26 Mayıs 2020 tarihinde yayınlanmıştır.
MÜNÂCÂT
Kıldı beni nefsim esîr kurtar beni yâ Rabbenâ
Oldu vücûdumda emîr kurtar beni yâ Rabbenâ
Tûl-i emelden geçmedi arzu ilinden göçmedi
Acı vü tatlı seçmedi kurtar beni yâ Rabbenâ
Aldı dilim kibr ü gadab kalkar fesâda bî-sebeb
Yetmez mi bu sevdâ 'aceb kurtar beni yâ Rabbenâ
Şehvet ile memlû cesed mesken tutar dilde hased
Cürmüme yokdur hadd ü 'add kurtar beni yâ Rabbenâ
Hırs u hevâdan dönmedi 'aşk ateşinde yanmadı
Hubb-i sivâdan kanmadı kurtar beni yâ Rabbenâ
Komaz gidem doğru yola şeytân ile nefsim bile
Sen kıl hidâyet her kula kurtar beni yâ Rabbenâ
Aydî za'îfin hâcetin reddetme ey Hayy ü Metîn
Terk eylesin bu 'âdetin kurtar beni yâ Rabbenâ
Aydî Baba
Kuddise Sırruh
ÎZÂH
Hazret, bu nutkunda kendisine levm ederek aslında bizlere nasîhat ediyor.
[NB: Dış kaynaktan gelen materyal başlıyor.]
(** The names of arguments share a prefix the fixed names do not have. *)
Lemma fixed_name (k : string) : starts_with (lit "ZC_OVERRIDE_ARG_") (lit k) = false →
  (∀ j s, lit k ≠ indexed_key j s) ∧ ∀ key, named_key key ≠ lit k.
Proof.
  intros H. split.
  - intros j s Hk. rewrite Hk in H. unfold indexed_key in H. by rewrite (proj2 (starts_with_true _ _)) in H by eauto.
  - intros key Hk. rewrite <- Hk in H. unfold named_key in H. by rewrite (proj2 (starts_with_true _ _)) in H by eauto.
Qed.

Lemma count_not_indexed j s : s ∈ suffixes → lit "ZC_OVERRIDE_ARG_COUNT" ≠ indexed_key j s.
Proof.
  intros _. unfold indexed_key. change (lit "ZC_OVERRIDE_ARG_COUNT") with (lit "ZC_OVERRIDE_ARG_" ++ lit "COUNT").
  intros H%app_inv_head. destruct (print_dec_spec (Z.of_nat j)) as (D & Hne & _); [lia|].
  destruct (print_dec (Z.of_nat j)) as [|d ds]; [done|]. injection H as <- _. done.
Qed.
Lemma flat_map_quiet {A} (f : A → list Message) l a : quiet (flat_map f l) → a ∈ l → quiet (f a).
Proof.
  induction l as [|x l IH]; [by intros _ ?%not_elem_of_nil|]. simpl. rewrite quiet_app.
  intros [Hx Hl] [->|Ha]%elem_of_cons; [done|by apply IH].
Qed.

Lemma check_fields_quiet d : quiet (check_fields d) → fields_known d.
Proof.
  intros Hq m k v -> Hin. unfold check_fields in Hq. cbn [as_object] in Hq.
  assert (k ∈ keys m) as Hk by (change k with (fst (k, v)); by apply list_elem_of_fmap_2).
  pose proof (flat_map_quiet _ _ _ Hq Hk) as Hf. cbv beta in Hf. rewrite quiet_when, negb_false_iff in Hf.
  unfold one_of in Hf. apply existsb_exists in Hf as (x & Hx & ->%eq_str_true).
  by apply list_elem_of_fmap_2, list_elem_of_In.
Qed.

(** What loading makes of a document without errors. *)
Record loads (d : Value) (ps : list RawProxy) (gs : list RawGroup) (providers : list (str * Provider))
    (proxies : list Proxy) (groups : list Group) (names : gmap str nat) : Prop := {
  loads_proxies : Forall2 (λ v p, de_proxy v = Some p) (items "proxies" d) ps;
  loads_groups : Forall2 (λ v g, de_group v = Some g) (items "proxy-groups" d) gs;
  loads_providers : Forall2 declares (default [] (as_object (index "rule-providers" d))) providers;
  loads_nodes : ∀ raw, rc_proxies raw = EntryProxy <$> ps → rc_proxy_groups raw = gs →
    ∃ names0, parse_proxies server_name_ok raw = Ok (proxies, gs, names0) ∧
      resolve_groups gs names0 (length proxies) = Some (Ok (groups, names));
  loads_rules : Forall (λ v, ∃ source, v = VString source ∧ loadable (providers_of providers []) names source) (items "rules" d);
}.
Bu tarzda nasîhat etmek, kâmil mürşidlerin hepsinde gördüğümüz zarîf ve ârifâne bir irşâd usûlüdür. Bu gibi nutukların diğer bir hikmeti de şudur ki, insan manen ne kadar yükselirse kendisini o kadar aşağıda görür. Tıpkı insanın ilmi ne kadar artarsa kendisini o kadar câhil görmesi gibi. Bu gibi nutukların diğer bir hikmeti de "hasenâtü'l-ebrâr seyyiâtü'l-mukarrabîn" hakîkatinde gizlidir.